Material for this exercise ->
######
Lemma ask_username_wp p : wp ask_username p (before p (fun name q => same (kern p) (kern q) /\ name_typed (kern p) name)).
Proof.
  unfold ask_username. apply wp_bind, wp_calling. pose proof (name_max_same (kern p)) as H1.
  destruct (k_login_name_max (kern p)) as [lnmax k1]. cbn [fst snd kern] in *. set (n := if lnmax =? -1 then 256 else lnmax).
  apply wp_bind, wp_attempt. cbn [kern errno trace]. pose proof (malloc_same n k1) as H2.
  destruct (k_malloc n k1) as [[u|e] k2]; cbn [fst snd] in *; [|apply wp_errExit; intros; apply before_stopped; [done|same_buffer]].
  apply wp_bind, wp_printf, wp_bind, wp_calling. cbn [kern errno trace]. pose proof (fgets_ok n k2) as [H3 Hl].
  pose proof (same_trans _ _ _ H1 H2) as H12. pose proof (same_trans _ _ _ H12 H3) as H13.
  destruct (k_fgets n k2) as [[l|] k3]; cbn [fst snd] in *; [|split; [same_buffer|done]]. subst l.
  destruct (name_of_line (c_str (take (Z.to_nat (n - 1)) (typed_name k2)))) as [name|] eqn:E; [|split; [same_buffer|done]]. cbn.
  apply before_ret; [done|]. split; [done|]. exists (Z.to_nat (n - 1)). by destruct H12 as [(<- & _) _].
Qed.

Lemma get_record_wp name p : wp (get_record name) p (before p (fun pwd q => same (kern p) (kern q) /\ account (kern p) name = Some pwd)).
Proof.
  unfold get_record. apply wp_bind, wp_calling. pose proof (getpwnam_ok name (kern p)) as [H1 Ha].
  destruct (k_getpwnam name (kern p)) as [[pwd|] k1]; cbn [fst snd] in *; [by apply before_ret|].
  apply wp_fatal. intros. apply before_stopped; [done|same_buffer].
Qed.

Lemma get_shadow_wp name p : wp (get_shadow name) p (before p (fun spwd q => same (kern p) (kern q) /\ spwd = shadow (kern p) name)).
Proof.
  unfold get_shadow. apply wp_bind, wp_attempt. pose proof (getspnam_ok name (kern p)) as [H1 Ha].
  destruct (k_getspnam name (kern p)) as [[sp|e] k1]; cbn [fst snd] in *; apply wp_bind, wp_get_errno; cbn [kern errno trace].
  - rewrite bool_decide_eq_false_2 by done. by apply before_ret.
  - rewrite bool_decide_eq_true_2 by done. destruct (Z.eqb_spec e EACCES) as [->|Hne]; cbn [andb].
    + apply wp_fatal. intros. apply before_stopped; [done|same_buffer].
    + apply before_ret; [done|]. split; [done|]. by destruct Ha.
Qed.

(** Calls that change the capabilities keep the rest. *)
Definition but_caps k k' : Prop :=
  typed_name k' = typed_name k /\ typed k' = typed k /\ account k' = account k /\ shadow k' = shadow k /\ buffer k' = buffer k.

Lemma same_but k k' : same k k' -> but_caps k k'.
Proof. unfold same, but_buffer, but_caps. intuition. Qed.
Lemma but_trans k1 k2 k3 : but_caps k1 k2 -> but_caps k2 k3 -> but_caps k1 k3.
Proof. unfold but_caps. intuition congruence. Qed.

Lemma cap_free_wp p : wp cap_free_ p (fun o q => exists r, o = Ret r /\ same (kern p) (kern q)).
Proof.
  unfold cap_free_. apply wp_bind, wp_attempt. pose proof (cap_free_ok (kern p)) as Hf.
  destruct (k_cap_free (kern p)) as [[u|e] k1]; cbn [fst snd] in *; by eexists.
Qed.

Lemma modifyCap_wp c v p : wp (modifyCap c v) p (fun o q => exists r, o = Ret r /\ but_caps (kern p) (kern q)).
Proof.
  assert (forall p1 r, but_caps (kern p) (kern p1) -> wp (cap_free_ ;; mret r) p1 (fun (o : outcome Z) q => exists r, o = Ret r /\ but_caps (kern p) (kern q))) as Hfree.
  { intros p1 r Hb. apply wp_bind. eapply wp_mono; [apply cap_free_wp|]. intros o q (r' & -> & Hs). exists r. split; [done|].
    eapply but_trans; [exact Hb|by apply same_but]. }
  unfold modifyCap. apply wp_bind, wp_attempt. pose proof (same_but _ _ (cap_get_ok (kern p))) as H1.
  destruct (k_cap_get_proc (kern p)) as [[cp|e] k1]; cbn [fst snd] in *; [|by eexists].
  apply wp_bind, wp_attempt. cbn [kern errno trace]. pose proof (same_but _ _ (cap_flag_ok cp c v k1)) as H2.
  destruct (k_cap_set_flag cp c v k1) as [[cp'|e] k2]; cbn [fst snd] in *; [|apply Hfree; by eapply but_trans].
  apply wp_bind, wp_attempt. cbn [kern errno trace]. destruct (cap_set_ok cp' k2) as (N3 & T3 & A3 & S3 & B3 & _).
  assert (but_caps k2 (k_cap_set_proc cp' k2).2) as H3 by done. clear N3 T3 A3 S3 B3.
  destruct (k_cap_set_proc cp' k2) as [[u|e] k3]; cbn [fst snd] in *; [|apply Hfree; by eapply but_trans, but_trans].
  apply wp_bind. eapply wp_mono; [apply cap_free_wp|]. intros o q (r' & -> & Hs). eexists. split; [done|].
  eapply but_trans; [|by apply same_but]. by eapply but_trans, but_trans.
Qed.
(** *** A kernel

    The bytes of a descriptor come in chunks; the first waits are interrupted, and the others answer with
    up to five of the descriptors. *)

Record fifos := Fifos { base : streams; watched : gset Z; signals : nat }.

Definition next_fd (w : gset Z) : Z := foldr Z.max 2 (elements w) + 1.

Definition on_base {A} (f : streams -> A * streams) (k : fifos) : A * fifos :=
  let '(r, b) := f (base k) in (r, Fifos b (watched k) (signals k)).

Definition is_chunk (r : rd) : Prop := match r with Chunk _ _ => True | RFail _ => False end.
Definition chunks (b : streams) : Prop := forall fd, Forall is_chunk (default [] (s_in b !! fd)).

Definition event_at (b : streams) (fd : Z) : Z * Z :=
  (fd, match default [] (s_in b !! fd) with [] => EPOLLHUP | _ => EPOLLIN end).

#[export] Instance fifos_io : FileIO fifos := {
  k_open path flags mode k := (inl (next_fd (watched k)), k);
  k_close fd k := (inl 0, Fifos (base k) (watched k ∖ {[fd]}) (signals k));
  k_read fd n := on_base (streams_read fd n);
  k_write fd data := on_base (streams_write fd data);
  k_lseek fd off whence k := (inr EINVAL, k)
}.

#[export] Instance fifos_epoll : EpollCalls fifos := {
  k_epoll_create n k := (inl 100, k);
  k_epoll_add epfd fd events k := (inl 0, Fifos (base k) ({[fd]} ∪ watched k) (signals k));
  k_epoll_wait epfd maxevents k :=
    match signals k with
    | S n => (inr EINTR, Fifos (base k) (watched k) n)
    | O => (inl (take (Z.to_nat maxevents) (event_at (base k) <$> elements (watched k))), k)
    end
}.

Lemma streams_read_chunks fd b : chunks b -> pending b fd <> [] -> exists bs b', streams_read fd MAX_BUF b = (inl bs, b') /\ bs <> [] /\
  chunks b' /\ pending b fd = bs ++ pending b' fd /\ forall fd', fd' <> fd -> pending b' fd' = pending b fd'.
Proof.
  intros Hc Hp. destruct (streams_read fd MAX_BUF b) as [[bs|e] b'] eqn:E.
  - exists bs, b'. destruct (k_read_ok (K := streams) b fd MAX_BUF bs b' ltac:(done) E) as (Hpend & _ & Hend & _).
    split_and!; [done|by intros ->; apply Hp, Hend| |done|].
    + intros fd'. pose proof (Hc fd') as Hf. pose proof (Hc fd) as Hfd. unfold streams_read in E.
      destruct (default [] (s_in b !! fd)) as [|[c cs|e] rs] eqn:Er; [by injection E as _ <-| |by apply Forall_cons in Hfd as [? _]].
      injection E as _ <-. cbn [s_in]. destruct (decide (fd' = fd)) as [->|Hne]; [|by rewrite lookup_insert_ne].
      rewrite lookup_insert_eq. apply Forall_cons in Hfd as [_ Hrs]. cbn. destruct (drop 999 cs); cbn; [exact Hrs|by apply Forall_cons].
    + intros fd' Hne. unfold streams_read in E. cbn. destruct (default [] (s_in b !! fd)) as [|[c cs|e] rs]; injection E as _ <-; cbn; [done| |];
        by rewrite lookup_insert_ne.
  - unfold streams_read in E. pose proof (Hc fd) as Hfd. destruct (default [] (s_in b !! fd)) as [|[c cs|e'] rs]; [done|done|].
    by apply Forall_cons in Hfd as [? _].
Qed.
######
Task ->
Above are the records. Copy the lines beginning at the one that has "- rewrite bool_decide_eq_false_2" and ending with the one that has "Definition but_caps k", unchanged.

Result of the task ->
  - rewrite bool_decide_eq_false_2 by done. by apply before_ret.
  - rewrite bool_decide_eq_true_2 by done. destruct (Z.eqb_spec e EACCES) as [->|Hne]; cbn [andb].
    + apply wp_fatal. intros. apply before_stopped; [done|same_buffer].
    + apply before_ret; [done|]. split; [done|]. by destruct Ha.
Qed.

(** Calls that change the capabilities keep the rest. *)
Definition but_caps k k' : Prop :=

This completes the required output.